Saved entries
※

Lemma fetched_final c s ex (st : executor (C := C) (OS := OS) (Src := Src) (Snk := Snk)) : rows st.(final_chunk) = [] → rows (fetched c (set_source s ex st)).(final_chunk) = if decide (st.(intermediate_chunks) = []) then rows c else [].
Proof. intros Hf. unfold fetched. cbn. destruct st.(intermediate_chunks); cbn; [by rewrite decide_True by done|by rewrite decide_False by done]. Qed.

Lemma fetched_chunk_at c s ex (st : executor (C := C) (OS := OS) (Src := Src) (Snk := Snk)) : st.(intermediate_chunks) ≠ [] → (fetched c (set_source s ex st)).(intermediate_chunks) !! 0%nat = Some c.
Proof. intros Hne. unfold fetched. cbn. by destruct st.(intermediate_chunks). Qed.

Lemma pull_none total n st :
  (fetches_left st < n)%nat → pull_inv total st → st.(in_process_operators) = [] → rows st.(final_chunk) = [] → pulls total (λ fuel, pull_loop pipe fuel st).
Proof.
  revert total st. induction n as [|n IH]; intros total st Hn Hinv Hstk Hf; [lia|]. pose proof (fl_length _ _ _ _ _ _ _ (pi_flow _ _ Hinv)) as Hl.
  assert (chunk_size st.(final_chunk) = 0) as Hsz by (by apply (size_empty _ (fl_final _ _ _ _ _ _ _ (pi_flow _ _ Hinv)))). destruct st.(exhausted_source) eqn:Hex.
  { pose proof (pulls_end total st Hinv Hex Hstk Hf) as ->. exists 1%nat, st, []. split_and!; [|done|by rewrite Hf|done]. intros g. cbn. by rewrite Hsz, Hex, Hstk. }
  destruct (await_ok total (S (fetches sl st.(local_source_state))) st (Nat.lt_succ_diag_r _) Hinv Hex Hstk) as (k & r & c & s & rt & Hk & Hgc & Hinv' & Htot & Hr).
  assert (r ≠ SourceBlocked) as Hnb by (destruct Hr as [->|[-> _]]; done). pose proof (pull_turn k r c s st Hl Hsz Hex Hstk Hnb Hk) as Hturn. cbv zeta in Hturn.
  pose proof (fetched_fields c s (bool_decide (r = SourceFinished)) st) as (_ & E2 & E3 & E4 & _). pose proof (fetched_final c s (bool_decide (r = SourceFinished)) st Hf) as Hf'.
  set (st' := fetched c (set_source s (bool_decide (r = SourceFinished)) st)) in *.
  assert (load (source_chunk_ref pipe) st' = Ret c) as Hload by (apply (load_source pipe ops Hops); exact Hl).
  assert (fetches_left st' < n)%nat as Hleft.
  { unfold fetches_left in Hn |- *. rewrite Hex in Hn. rewrite E2, E3. destruct Hr as [->|[-> ?]]; [rewrite bool_decide_true by done|rewrite bool_decide_false by done]; lia. }
  destruct (decide (rows c = [])) as [Ec|Ec].
  - assert (chunk_size c = 0) as Hc0 by (by apply size_empty). rewrite Ec, through_nil in Htot. cbn [app] in Htot. assert (rows st'.(final_chunk) = []) as Hf2 by (rewrite Hf', Ec; by case_decide).
    apply (pull_inv_rows rt total) in Hinv'; [|done]. rewrite Hc0 in Hturn. destruct (bool_decide (r = SourceFinished)) eqn:Efin; cbn [andb Z.eqb] in Hturn.
    + pose proof (pulls_end total st' Hinv' E2 ltac:(congruence) Hf2) as ->. exists (S k), st', []. split_and!; [|done|by rewrite Hf2|done]. intros g. apply Hturn.
    + apply (pulls_shift total k _ (λ fuel, pull_loop pipe fuel st')); [|apply (IH total st' Hleft Hinv'); congruence]. intros g. rewrite Hturn. destruct ops as [|o os] eqn:Eops; [done|]. rewrite <- Eops in *.
      unfold Execute_chunk. rewrite Hload. orun. by rewrite Hc0.
  - assert (chunk_size c ≠ 0) as Hc0 by (by rewrite size_empty). rewrite (proj2 (Z.eqb_neq _ _) Hc0), andb_false_r in Hturn. destruct (decide (ops = [])) as [Eops|Eops].
    + apply (pulls_shift total k _ (λ fuel, pull_loop pipe fuel st')); [intros g; rewrite Hturn; by rewrite Eops|]. assert (rows st'.(final_chunk) = rows c) as Hfc by (rewrite Hf', decide_True; [done|]; apply nil_length_inv; by rewrite Hl, Eops).
      apply (pulls_rows total rt st' Hinv'); rewrite Hfc; [done|]. by rewrite Eops in Htot.
    + apply (pulls_shift total k _ (λ fuel, let* (r, st) := Execute_chunk pipe (S fuel) (source_chunk_ref pipe) 0 st' in match r with FINISHED => Ret st | _ => pull_loop pipe fuel st end)).
      { intros g. rewrite Hturn. by destruct ops. }
      assert (st.(intermediate_chunks) ≠ []) as Hne by (intros E; apply Eops, nil_length_inv; by rewrite <- Hl, E). rewrite decide_False in Hf' by done.
      apply (execute_pulls total rt st' c Hinv' Hf'); [by apply fetched_chunk_at|done|by rewrite E4, Hstk|].
      intros st2 rt2 F1 F2 F3 F4 Hinv2 Htot2. apply (IH total st2); [|by apply (pull_inv_rows rt2)|done|done]. unfold fetches_left in Hleft |- *. by rewrite F1, F2.
Qed.

(** [ExecutePull]. *)
Lemma ExecutePull_ok total st : pull_inv total st → pulls total (λ fuel, ExecutePull pipe fuel st).
Proof.
  intros Hinv. pose proof (pi_flags _ _ Hinv) as [Hfin _]. set (st0 := set_chunks st.(intermediate_chunks) reset_chunk st).
  assert (pull_inv total st0) as Hinv0. { destruct Hinv as [Hsrc Hfl Hinp Hbal Hflags]. split; try done. destruct Hfl; split; try done. apply good_reset. }
  assert (∀ fuel, ExecutePull pipe fuel st = pull_loop pipe fuel st0) as Hrun. { intros fuel. unfold ExecutePull. fold st0. unfold IsFinished. rewrite (proj2 (Z.leb_gt _ _)); [done|]. exact Hfin. }
  assert (pulls total (λ fuel, pull_loop pipe fuel st0)) as (k & st' & rt & Hk & Hrest); [|exists k, st', rt; split; [|done]; intros g; rewrite Hrun; apply Hk].
  destruct (decide (st.(in_process_operators) = [])) as [Hstk|Hstk]; [apply (pull_none total (S (fetches_left st0)) st0 (Nat.lt_succ_diag_r _) Hinv0 Hstk reset_rows)|].
  destruct (pi_input _ _ Hinv0 Hstk) as (c & Hc & Hsz). pose proof (lookup_lt_Some _ _ _ Hc) as Hlt. rewrite (fl_length _ _ _ _ _ _ _ (pi_flow _ _ Hinv0)) in Hlt.
  apply (pulls_shift total 0 _ (λ fuel, let* (r, st) := Execute_chunk pipe (S fuel) (source_chunk_ref pipe) 0 st0 in match r with FINISHED => Ret st | _ => pull_loop pipe fuel st end)).
  - intros g. cbn [pull_loop Nat.add]. change (in_process_operators st0) with st.(in_process_operators). rewrite (proj2 (size_empty _ good_reset) reset_rows : chunk_size st0.(final_chunk) = 0). cbn [Z.eqb andb].
    destruct st.(in_process_operators) eqn:E; [done|]. rewrite orb_true_r. orun. rewrite Hops. destruct ops; [cbn in Hlt; lia|done].
  - apply (execute_pulls total total st0 c Hinv0 reset_rows Hc Hsz); [by change (in_process_operators st0) with st.(in_process_operators); destruct st.(in_process_operators)|].
    intros st2 rt2 F1 F2 F3 F4 Hinv2 Htot2. apply (pull_none total (S (fetches_left st2)) st2 (Nat.lt_succ_diag_r _)); [by apply (pull_inv_rows rt2)|done|done].
Qed.

(** All chunks. *)
Lemma fetch_chunks_ok total n st : pull_inv total st → (length total < n)%nat → ∃ k st' l, (∀ g, fetch_chunks pipe n (k + g) st = Ret (l, st')) ∧ l ≡ₚ total.
Proof.
  revert total st. induction n as [|n IH]; intros total st Hinv Hn; [lia|]. destruct (ExecutePull_ok total st Hinv) as (k & st1 & rt & Hk & Hinv1 & Htot & Hend).
  pose proof (fl_final _ _ _ _ _ _ _ (pi_flow _ _ Hinv1)) as Hgf. destruct (decide (rows st1.(final_chunk) = [])) as [E|E].
  - exists k, (set_finalized true st1), []. rewrite E, (Hend E) in Htot. split; [|done]. intros g. cbn [fetch_chunks]. rewrite Hk. orun. rewrite (proj2 (size_empty _ Hgf) E). cbn [Z.eqb]. unfold PullFinalize. destruct (pi_flags _ _ Hinv1) as [_ ->]. done.
  - destruct (IH rt st1 Hinv1) as (k2 & st' & l & Hk2 & Hl). { apply Permutation_length in Htot. rewrite length_app in Htot. destruct (rows st1.(final_chunk)); [done|]. cbn in Htot. lia. }
    exists (k + k2)%nat, st', (rows st1.(final_chunk) ++ l). split; [|by rewrite Hl]. intros g. cbn [fetch_chunks]. rewrite <- Nat.add_assoc, Hk. orun. rewrite (proj2 (Z.eqb_neq _ _)) by (by rewrite size_empty).
    replace (k + (k2 + g))%nat with (k2 + (k + g))%nat by lia. by rewrite Hk2.
Qed.
End Pull.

※

# The task
Quote the data above verbatim from its first line to the line that includes "Proof. intros Hf.", with both boundary lines retained.

# Exercise solution
Lemma fetched_final c s ex (st : executor (C := C) (OS := OS) (Src := Src) (Snk := Snk)) : rows st.(final_chunk) = [] → rows (fetched c (set_source s ex st)).(final_chunk) = if decide (st.(intermediate_chunks) = []) then rows c else [].
Proof. intros Hf. unfold fetched. cbn. destruct st.(intermediate_chunks); cbn; [by rewrite decide_True by done|by rewrite decide_False by done]. Qed.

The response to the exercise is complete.